Stored data entries

- - -

(* ===== verification/GoStrings.v ===== *)
(** * Strings cut at a separator

    [strings.Split], [strings.Join], [strings.Cut] and [strings.Count] for a
    separator of one byte. *)

From S2P Require Import Prelude.

Definition chr (c : Ascii.ascii) : string := String c EmptyString.

Fixpoint Split (c : Ascii.ascii) (s : string) : list string :=
  match s with
  | EmptyString => [""]
  | String d s =>
      if bool_decide (d = c) then "" :: Split c s
      else match Split c s with
           | [] => [chr d]
           | w :: ws => String d w :: ws
           end
  end.

Fixpoint Join (c : Ascii.ascii) (ws : list string) : string :=
  match ws with
  | [] => ""
  | [w] => w
  | w :: ws => w +:+ String c (Join c ws)
  end.

Fixpoint Count (c : Ascii.ascii) (s : string) : nat :=
  match s with
  | EmptyString => 0
  | String d s => (if bool_decide (d = c) then 1 else 0) + Count c s
  end.

(** [before, after, found := strings.Cut(s, c)] *)
Fixpoint Cut (c : Ascii.ascii) (s : string) : option (string * string) :=
  match s with
  | EmptyString => None
  | String d s =>
      if bool_decide (d = c) then Some ("", s)
      else match Cut c s with Some (a, b) => Some (String d a, b) | None => None end
  end.

Definition HasPrefix (p s : string) : bool := String.prefix p s.

Lemma Split_nonempty c s : Split c s ≠ [].
Proof. destruct s as [|d s]; cbn; [done|]. case_bool_decide; [done|]. by destruct (Split c s). Qed.

Lemma Join_Split c s : Join c (Split c s) = s.
Proof.
  induction s as [|d s IH]; [done|]. cbn. pose proof (Split_nonempty c s).
  case_bool_decide as Hd; destruct (Split c s) as [|w ws]; try done.
  - subst d. change (Join c ("" :: w :: ws)) with (String c (Join c (w :: ws))). by rewrite IH.
  - rewrite <- IH. by destruct ws.
Qed.

Lemma Split_length c s : length (Split c s) = S (Count c s).
Proof.
  induction s as [|d s IH]; [done|]. cbn. case_bool_decide; cbn; [by rewrite IH|].
  by destruct (Split c s).
Qed.

Lemma Count_has_byte c s : Count c s = 0%nat ↔ has_byte c s = false.
Proof.
  induction s as [|d s IH]; cbn; [done|]. case_bool_decide; cbn; [split; [lia|done]|]. done.
Qed.

Lemma Split_no_sep c s : has_byte c s = false → Split c s = [s].
Proof.
  induction s as [|d s IH]; cbn; [done|]. intros [Hd Hs]%orb_false_iff. rewrite Hd. by rewrite IH.
Qed.

Lemma Split_app c a b : has_byte c a = false → Split c (a +:+ String c b) = a :: Split c b.
Proof.
  induction a as [|d a IH].
  - intros _. change ("" +:+ String c b) with (String c b). cbn. by rewrite bool_decide_eq_true_2.
  - rewrite append_cons. cbn. intros [Hd Ha]%orb_false_iff. rewrite Hd. by rewrite IH.
Qed.

Lemma Split_Join c ws : ws ≠ [] → Forall (fun w => has_byte c w = false) ws → Split c (Join c ws) = ws.
Proof.
  intros Hne Hw. induction Hw as [|w ws Hw Hws IH]; [done|]. destruct ws as [|w' ws]; cbn.
  - by apply Split_no_sep.
  - rewrite Split_app by done. f_equal. by apply IH.
Qed.

Lemma Join_app c a b : a ≠ [] → b ≠ [] → Join c (a ++ b)%list = Join c a +:+ String c (Join c b).
Proof.
  intros Ha Hb. induction a as [|w a IH]; [done|]. destruct a as [|w' a].
  - cbn. by destruct b.
  - change (Join c ((w :: w' :: a) ++ b)%list) with (w +:+ String c (Join c ((w' :: a) ++ b)%list)).
    rewrite IH by done. change (Join c (w :: w' :: a)) with (w +:+ String c (Join c (w' :: a))).
    by rewrite append_assoc_str, append_cons.
Qed.

Lemma Cut_app c a b : has_byte c a = false → Cut c (a +:+ String c b) = Some (a, b).
Proof.
  induction a as [|d a IH].
  - intros _. change ("" +:+ String c b) with (String c b). cbn. by rewrite bool_decide_eq_true_2.
  - rewrite append_cons. cbn. intros [Hd Ha]%orb_false_iff. by rewrite Hd, IH.
Qed.

Lemma Cut_None c s : has_byte c s = false → Cut c s = None.
Proof. induction s as [|d s IH]; cbn; [done|]. intros [Hd Hs]%orb_false_iff. by rewrite Hd, IH. Qed.

Lemma Cut_Some c s a b : Cut c s = Some (a, b) → s = a +:+ String c b ∧ has_byte c a = false.
Proof.
  revert a. induction s as [|d s IH]; cbn; [done|]. intros a. case_bool_decide as Hd.
  - intros [= <- <-]. by subst.
  - destruct (Cut c s) as [[a' b']|]; [|done]. intros [= <- <-]. destruct (IH a' eq_refl) as [-> Ha].
    split; [done|]. cbn. by rewrite bool_decide_eq_false_2.
Qed.

Lemma Split_elem_no_sep c s w : w ∈ Split c s → has_byte c w = false.
Proof.
  revert w. induction s as [|d s IH]; cbn; intros w; [by intros ->%list_elem_of_singleton|].
  case_bool_decide as Hd.
  - intros [->|Hw]%elem_of_cons; [done|by apply IH].
  - pose proof (Split_nonempty c s). destruct (Split c s) as [|w0 ws]; [done|].
    intros [->|Hw]%elem_of_cons; [|apply IH; set_solver]. cbn. rewrite bool_decide_eq_false_2 by done.
    apply IH. set_solver.
Qed.

Lemma has_byte_app c a b : has_byte c (a +:+ b) = has_byte c a || has_byte c b.
Proof. induction a as [|d a IH]; [done|]. rewrite append_cons. cbn. by rewrite IH, orb_assoc. Qed.

Lemma Count_app c a b : Count c (a +:+ b) = (Count c a + Count c b)%nat.
Proof. induction a as [|d a IH]; [done|]. rewrite append_cons. cbn. rewrite IH. lia. Qed.

Lemma Split_Cut c s a b : Cut c s = Some (a, b) → Split c s = a :: Split c b.
Proof. intros (-> & Ha)%Cut_Some. by apply Split_app. Qed.

Lemma Split_Cut_None c s : Cut c s = None → Split c s = [s].
Proof.
  intros E. apply Split_no_sep. destruct (has_byte c s) eqn:Eb; [|done]. exfalso. revert Eb E.
  induction s as [|d s IH]; [done|]. cbn. case_bool_decide; [done|]. cbn. intros Eb.
  destruct (Cut c s) as [[a b]|]; [done|]. by intros _; apply IH.
Qed.
(* ===== verification/Utf8.v ===== *)
(** * Strings and runes

    Go's conversions between a string, which is a sequence of bytes, and
    [[]rune]: UTF-8 decoding, in which every byte that does not start a valid
    encoding becomes U+FFFD on its own, and UTF-8 encoding.  [unicode.IsSpace]
    and the trimming of white space are defined on runes. *)

From S2P Require Import Prelude.

Abbreviation rune := Z (only parsing).

Definition RuneError : Z := 65533.

Definition byte_of (c : Ascii.ascii) : Z := Z.of_N (Ascii.N_of_ascii c).
Definition ascii_of (z : Z) : Ascii.ascii := Ascii.ascii_of_N (Z.to_N z).
Definition str_bytes (s : string) : list Z := map byte_of (String.list_ascii_of_string s).
Definition bytes_str (b : list Z) : string := String.string_of_list_ascii (map ascii_of b).

(** The code points UTF-8 encodes: no surrogates. *)
Definition valid_rune (r : Z) : bool :=
  bool_decide (0 ≤ r < 55296) || bool_decide (57344 ≤ r < 1114112).

Definition encode_rune (r : Z) : list Z :=
  if bool_decide (r < 128) then [r] else
  if bool_decide (r < 2048) then [192 + r / 64; 128 + r mod 64] else
  if bool_decide (r < 65536) then [224 + r / 4096; 128 + r / 64 mod 64; 128 + r mod 64] else
  [240 + r / 262144; 128 + r / 4096 mod 64; 128 + r / 64 mod 64; 128 + r mod 64].

(** [string(runes)]: an invalid rune is written as U+FFFD. *)
Definition of_runes (rs : list Z) : string :=
  bytes_str (flat_map (fun r => encode_rune (if valid_rune r then r else RuneError)) rs).

Definition cont (b : Z) : bool := bool_decide (128 ≤ b < 192).
Definition low6 (b : Z) : Z := b - 128.

(** The first rune of a byte string and the bytes after it. *)
Definition decode_rune (b0 : Z) (b : list Z) : Z * list Z :=
  if bool_decide (b0 < 128) then (b0, b) else
  match b with
  | b1 :: b' =>
      let r2 := (b0 - 192) * 64 + low6 b1 in
      if bool_decide (b0 < 224) then
        if cont b1 && bool_decide (128 ≤ r2 < 2048) then (r2, b') else (RuneError, b)
      else
      match b' with
      | b2 :: b'' =>
          let r3 := (b0 - 224) * 4096 + low6 b1 * 64 + low6 b2 in
          if bool_decide (b0 < 240) then
            if cont b1 && cont b2 && bool_decide (2048 ≤ r3 < 65536) && valid_rune r3 then (r3, b'')
            else (RuneError, b)
          else
          match b'' with
          | b3 :: b''' =>
              let r4 := (b0 - 240) * 262144 + low6 b1 * 4096 + low6 b2 * 64 + low6 b3 in
              if bool_decide (b0 < 248) && cont b1 && cont b2 && cont b3 && bool_decide (65536 ≤ r4 < 1114112)
              then (r4, b''') else (RuneError, b)
          | [] => (RuneError, b)
          end
      | [] => (RuneError, b)
      end
  | [] => (RuneError, b)
  end.

(** One rune takes at least one byte, so the number of bytes is fuel enough. *)
Fixpoint decode_runes (fuel : nat) (b : list Z) : list Z :=
  match fuel, b with
  | S fuel, b0 :: b => let '(r, rest) := decode_rune b0 b in r :: decode_runes fuel rest
  | _, _ => []
  end.

(** [[]rune(s)] *)
Definition to_runes (s : string) : list Z := let b := str_bytes s in decode_runes (length b) b.

(** [unicode.IsSpace] *)
Definition IsSpace (r : Z) : bool :=
  bool_decide (r ∈ [9; 10; 11; 12; 13; 32; 133; 160; 5760; 8232; 8233; 8239; 8287; 12288]) ||
  bool_decide (8192 ≤ r ≤ 8202).

Fixpoint skip_spaces (rs : list Z) : list Z :=
  match rs with
  | r :: rs' => if IsSpace r then skip_spaces rs' else rs
  | [] => []
  end.

(** [strings.TrimSpace], on the runes of the string. *)
Definition trim_space (rs : list Z) : list Z := rev (skip_spaces (rev (skip_spaces rs))).

(** ** Round trip *)

Lemma byte_of_ascii_of z : 0 ≤ z < 256 → byte_of (ascii_of z) = z.
Proof.
  intros Hz. unfold byte_of, ascii_of. rewrite Ascii.N_ascii_embedding by lia. lia.
Qed.

Lemma str_bytes_str b : Forall (fun z => 0 ≤ z < 256) b → str_bytes (bytes_str b) = b.
Proof.
  intros Hb. unfold str_bytes, bytes_str. rewrite String.list_ascii_of_string_of_list_ascii, map_map.
  induction Hb as [|z b Hz Hb IH]; [done|]. cbn. by rewrite byte_of_ascii_of, IH.
Qed.

Lemma valid_rune_spec r : valid_rune r = true ↔ 0 ≤ r < 55296 ∨ 57344 ≤ r < 1114112.
Proof. unfold valid_rune. by rewrite orb_true_iff, !bool_decide_eq_true. Qed.

Ltac rune_cases := repeat (case_bool_decide; try lia).

Lemma encode_rune_bytes r : valid_rune r = true → Forall (fun z => 0 ≤ z < 256) (encode_rune r).
Proof.
  rewrite valid_rune_spec. intros Hr. unfold encode_rune. rune_cases;
    repeat constructor; Z.to_euclidean_division_equations; lia.
Qed.

Lemma decode_encode_rune r rest :
  valid_rune r = true → ∃ b0 bs, encode_rune r = b0 :: bs ∧ decode_rune b0 (bs ++ rest)%list = (r, rest).
Proof.
  intros Hv. pose proof (proj1 (valid_rune_spec r) Hv) as Hr. unfold encode_rune.
  case_bool_decide as H1; [|case_bool_decide as H2; [|case_bool_decide as H3]];
    eexists _, _; (split; [reflexivity|]); unfold decode_rune, cont, low6; cbn [app].
  - by rewrite bool_decide_eq_true_2 by lia.
  - assert (r = 64 * (r / 64) + r mod 64 ∧ 0 ≤ r mod 64 < 64 ∧ 2 ≤ r / 64 < 32) as (E & Hm & Hd)
      by (Z.to_euclidean_division_equations; lia).
    rewrite (bool_decide_eq_false_2 (192 + _ < 128)), (bool_decide_eq_true_2 (192 + _ < 224)),
      !bool_decide_eq_true_2 by lia. cbn [andb]. f_equal. lia.
  - assert (r = 4096 * (r / 4096) + 64 * (r / 64 mod 64) + r mod 64 ∧ 0 ≤ r mod 64 < 64 ∧
            0 ≤ r / 64 mod 64 < 64 ∧ 0 ≤ r / 4096 < 16) as (E & Hm & Hn & Hd)
      by (Z.to_euclidean_division_equations; lia).
    set (a := r / 4096) in *. set (b := r / 64 mod 64) in *. set (c := r mod 64) in *.
    replace ((224 + a - 224) * 4096 + (128 + b - 128) * 64 + (128 + c - 128)) with r by lia.
    rewrite (bool_decide_eq_false_2 (224 + _ < 128)), (bool_decide_eq_false_2 (224 + _ < 224)),
      !bool_decide_eq_true_2 by lia. cbn [andb]. by rewrite Hv.
  - assert (r = 262144 * (r / 262144) + 4096 * (r / 4096 mod 64) + 64 * (r / 64 mod 64) + r mod 64 ∧
            0 ≤ r mod 64 < 64 ∧ 0 ≤ r / 64 mod 64 < 64 ∧ 0 ≤ r / 4096 mod 64 < 64 ∧ 0 ≤ r / 262144 < 5)
      as (E & Hm & Hn & Ho & Hd) by (Z.to_euclidean_division_equations; lia).
    set (a := r / 262144) in *. set (b := r / 4096 mod 64) in *. set (c := r / 64 mod 64) in *. set (d := r mod 64) in *.
    replace ((240 + a - 240) * 262144 + (128 + b - 128) * 4096 + (128 + c - 128) * 64 + (128 + d - 128)) with r by lia.
    rewrite (bool_decide_eq_false_2 (240 + _ < 128)), (bool_decide_eq_false_2 (240 + _ < 224)),
      (bool_decide_eq_false_2 (240 + _ < 240)), !bool_decide_eq_true_2 by lia. done.
Qed.

Lemma decode_runes_encode rs fuel :
  Forall (fun r => valid_rune r = true) rs → (length (flat_map encode_rune rs) ≤ fuel)%nat →
  decode_runes fuel (flat_map encode_rune rs) = rs.
Proof.
  intros Hv. revert fuel. induction Hv as [|r rs Hr Hv IH]; intros fuel Hf; [by destruct fuel|].
  cbn [flat_map] in *. destruct (decode_encode_rune r (flat_map encode_rune rs) Hr) as (b0 & bs & E & D).
  rewrite E in Hf |- *. cbn [app length] in Hf |- *. rewrite length_app in Hf.
  destruct fuel as [|fuel]; [lia|]. cbn [decode_runes]. rewrite D, IH by lia. done.
Qed.

Lemma flat_map_bytes rs :
  Forall (fun r => valid_rune r = true) rs → Forall (fun z => 0 ≤ z < 256) (flat_map encode_rune rs).
Proof.
  induction 1 as [|r rs Hr _ IH]; cbn; [constructor|].
  apply Forall_app. split; [by apply encode_rune_bytes|done].
Qed.

Lemma of_runes_valid rs :
  Forall (fun r => valid_rune r = true) rs → of_runes rs = bytes_str (flat_map encode_rune rs).
Proof.
  intros Hv. unfold of_runes. f_equal. induction Hv as [|r rs Hr _ IH]; [done|]. cbn. by rewrite Hr, IH.
Qed.

(** A string of valid runes has them as its runes. *)
Lemma to_runes_of_runes rs : Forall (fun r => valid_rune r = true) rs → to_runes (of_runes rs) = rs.
Proof.
  intros Hv. rewrite of_runes_valid by done. unfold to_runes. rewrite str_bytes_str by by apply flat_map_bytes.
  by apply decode_runes_encode.
Qed.

Lemma decode_rune_valid b0 b r rest : 0 ≤ b0 → decode_rune b0 b = (r, rest) → valid_rune r = true.
Proof.
  intros H0. unfold decode_rune. intros E. assert (valid_rune RuneError = true) as HE by done.
  case_bool_decide as H1; [injection E as <- _; apply valid_rune_spec; lia|].
  destruct b as [|b1 b1s]; [by injection E as <- _|].
  case_bool_decide as H2.
  { destruct (_ && _) eqn:C; [|by injection E as <- _]. apply andb_true_iff in C as [_ C%bool_decide_eq_true].
    injection E as <- _. apply valid_rune_spec. lia. }
  destruct b1s as [|b2 b2s]; [by injection E as <- _|].
  case_bool_decide as H3.
  { destruct (_ && valid_rune _) eqn:C; [|by injection E as <- _]. apply andb_true_iff in C as [_ C].
    by injection E as <- _. }
  destruct b2s as [|b3 b3s]; [by injection E as <- _|].
  destruct (_ && _) eqn:C; [|by injection E as <- _]. apply andb_true_iff in C as [_ C%bool_decide_eq_true].
  injection E as <- _. apply valid_rune_spec. lia.
Qed.

Lemma to_runes_valid s : Forall (fun r => valid_rune r = true) (to_runes s).
Proof.
  unfold to_runes. assert (Forall (Z.le 0) (str_bytes s)) as Hb.
  { unfold str_bytes. apply Forall_map, Forall_true. intros c. unfold byte_of. cbn. lia. }
  generalize (length (str_bytes s)) as fuel. revert Hb. generalize (str_bytes s) as b. intros b Hb fuel.
  revert b Hb. induction fuel as [|fuel IH]; intros [|b0 b] Hb; cbn; try constructor.
  apply Forall_cons in Hb as [H0 Hb]. destruct (decode_rune b0 b) as [r rest] eqn:E.
  constructor; [by eapply decode_rune_valid|]. apply IH.
  assert (rest = b ∨ ∃ p, b = (p ++ rest)%list) as [-> |[p ->]]; [|done|by apply Forall_app in Hb as [_ ?]].
  unfold decode_rune in E. clear -E. repeat (case_match; simplify_eq/=; auto);
    right; match goal with
           | |- ∃ p, ?a :: ?rest = (p ++ ?rest)%list => by exists [a]
           | |- ∃ p, ?a :: ?b :: ?rest = (p ++ ?rest)%list => by exists [a; b]
           | |- ∃ p, ?a :: ?b :: ?c :: ?rest = (p ++ ?rest)%list => by exists [a; b; c]
           end.
Qed.

Lemma bytes_str_bytes s : bytes_str (str_bytes s) = s.
Proof.
  unfold bytes_str, str_bytes. rewrite map_map.
  rewrite <- (String.string_of_list_ascii_of_string s) at 2. f_equal.
  rewrite <- map_id. apply map_ext. intros c. unfold ascii_of, byte_of. rewrite N2Z.id. apply Ascii.ascii_N_embedding.
Qed.

Lemma str_bytes_app s t : str_bytes (s +:+ t) = (str_bytes s ++ str_bytes t)%list.
Proof. unfold str_bytes. induction s as [|c s IH]; [done|]. rewrite append_cons. cbn. by f_equal. Qed.

(** Only an ASCII rune ends in its own byte. *)
Lemma encode_rune_last r p c : c < 128 → valid_rune r = true → encode_rune r = (p ++ [c])%list → r = c ∧ p = [].
Proof.
  rewrite valid_rune_spec. intros Hc Hr. unfold encode_rune. intros E.
  assert (last (encode_rune r) = Some c) as L by (unfold encode_rune; rewrite E; apply last_snoc).
  unfold encode_rune in L. repeat case_bool_decide; cbn in L; injection L as L;
    try (exfalso; Z.to_euclidean_division_equations; lia).
  subst. destruct p as [|x p]; [done|]. by destruct p.
Qed.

- - -

» To do
Transcribe the records above exactly, beginning at the line that contains "(bool_decide_eq_false_2 (240 + _ < 240)), !bool_decide_eq_true_2" and ending with the line that contains "Lemma flat_map_bytes rs", both included, and nothing else.

» Solved problem
      (bool_decide_eq_false_2 (240 + _ < 240)), !bool_decide_eq_true_2 by lia. done.
Qed.

Lemma decode_runes_encode rs fuel :
  Forall (fun r => valid_rune r = true) rs → (length (flat_map encode_rune rs) ≤ fuel)%nat →
  decode_runes fuel (flat_map encode_rune rs) = rs.
Proof.
  intros Hv. revert fuel. induction Hv as [|r rs Hr Hv IH]; intros fuel Hf; [by destruct fuel|].
  cbn [flat_map] in *. destruct (decode_encode_rune r (flat_map encode_rune rs) Hr) as (b0 & bs & E & D).
  rewrite E in Hf |- *. cbn [app length] in Hf |- *. rewrite length_app in Hf.
  destruct fuel as [|fuel]; [lia|]. cbn [decode_runes]. rewrite D, IH by lia. done.
Qed.

Lemma flat_map_bytes rs :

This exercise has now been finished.